Segment Start: The data
(* ===== verification/Testing.v ===== *)
(** * The crate's unit tests as programs

    A test threads a state (a store, a file system) through calls and stops at
    the first assertion that fails, as [assert!] and [unwrap] panic. The files
    that translate the tests of a module evaluate each of them. *)

From S2P Require Import Prelude Proc.

Definition T (W A : Type) : Type := W -> option (W * A).

Declare Scope test_scope.
Delimit Scope test_scope with test.

Definition tret {W A} (a : A) : T W A := fun w => Some (w, a).
Definition tbind {W A B} (m : T W A) (k : A -> T W B) : T W B :=
  fun w => match m w with Some (w, a) => k a w | None => None end.

Notation "'let$' x ':=' m 'in' k" := (tbind m (fun x => k))
  (at level 10, x pattern, m at level 100, k at level 200) : test_scope.
Notation "m ;; k" := (tbind m (fun _ => k)) (at level 100, right associativity) : test_scope.
#[global] Open Scope test_scope.

(** A call on the state, one without a result, and a look at it. *)
Definition call {W A} (f : W -> W * A) : T W A := fun w => Some (f w).
Definition effect_ {W} (f : W -> W) : T W unit := fun w => Some (f w, tt).
Definition look {W A} (f : W -> A) : T W A := fun w => Some (w, f w).

(** [assert!], [unwrap], [unwrap_err], and [unwrap] on an [Option]. *)
Definition check {W} (b : bool) : T W unit := fun w => if b then Some (w, tt) else None.
Definition unwrap {W A E} (r : Result A E) : T W A :=
  match r with Ok a => tret a | Err _ => fun _ => None end.
Definition unwrap_err {W A E} (r : Result A E) : T W E :=
  match r with Ok _ => fun _ => None | Err e => tret e end.
Definition unwrap_some {W A} (o : option A) : T W A :=
  match o with Some a => tret a | None => fun _ => None end.

(** Code that runs alone; a panic or a block of it fails the test. *)
Definition exec_ {W A} (p : proc W A) : T W A :=
  fun w => match run p w with Some (w, Returned a) => Some (w, a) | _ => None end.

Definition is_err {A E} (r : Result A E) : bool := negb (is_ok r).
Definition is_none {A} (o : option A) : bool := match o with None => true | Some _ => false end.
Definition is_some {A} (o : option A) : bool := negb (is_none o).

Fixpoint for_each {W X} (l : list X) (f : X -> T W unit) : T W unit :=
  match l with [] => tret tt | x :: l => f x;; for_each l f end.

Lemma for_each_passes {W X} (l : list X) (f : X -> T W unit) w :
  (forall x, x ∈ l -> f x w = Some (w, tt)) -> for_each l f w = Some (w, tt).
Proof.
  induction l as [|x l IH]; intros H; [done|]. cbn [for_each]. unfold tbind. rewrite H by left.
  apply IH. intros y Hy. apply H. by right.
Qed.

Lemma tbind_ok {W A B} (m : T W A) (k : A -> T W B) w w' a : m w = Some (w', a) -> tbind m k w = k a w'.
Proof. unfold tbind. by intros ->. Qed.

Lemma check_true {W} b (w : W) : b = true -> check b w = Some (w, tt).
Proof. by intros ->. Qed.

Definition passes {W A} (t : T W A) (w : W) : bool := is_some (t w).

Notation "x == y" := (bool_decide (x = y)) (at level 70, no associativity) : test_scope.

(** ** Threads

    One schedule of a pool: the first thread that can act does, threads that
    were created start when no thread can act. *)
Section schedule.
Context {W X : Type}.
Variable spawned : W -> option (W * proc W X).

(** The next action of a thread. *)
Definition action {A} (w : W) (p : proc W A) : option (W * proc W A) :=
  match p with
  | Act f k => match f w with Some (w, r) => Some (w, k r) | None => None end
  | _ => None
  end.

Fixpoint act_first (w : W) (ps : list (proc W X)) : option (W * list (proc W X)) :=
  match ps with
  | [] => None
  | p :: ps =>
      match action w p with
      | Some (w, p) => Some (w, p :: ps)
      | None => match act_first w ps with Some (w, ps) => Some (w, p :: ps) | None => None end
      end
  end.

Fixpoint schedule (fuel : nat) (w : W) (ps : list (proc W X)) : W * list (proc W X) :=
  match fuel with
  | O => (w, ps)
  | S fuel =>
      match act_first w ps with
      | Some (w, ps) => schedule fuel w ps
      | None => match spawned w with Some (w, p) => schedule fuel w (ps ++ [p]) | None => (w, ps) end
      end
  end.

End schedule.

(** A thread acts until it has ended or blocks. *)
Fixpoint act_all {W A} (fuel : nat) (w : W) (p : proc W A) : W * proc W A :=
  match fuel with
  | O => (w, p)
  | S fuel => match action w p with Some (w, p) => act_all fuel w p | None => (w, p) end
  end.

(** What every thread has returned, if all have. *)
Definition all_ended {W X} (ps : list (proc W X)) : option (list X) :=
  mapM (fun p => match p with Ret x => Some x | _ => None end) ps.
Segment End: The data
Try it: Each line above that contains the string "check" should be copied.

Result of this exercise:
Definition check {W} (b : bool) : T W unit := fun w => if b then Some (w, tt) else None.
Lemma check_true {W} b (w : W) : b = true -> check b w = Some (w, tt).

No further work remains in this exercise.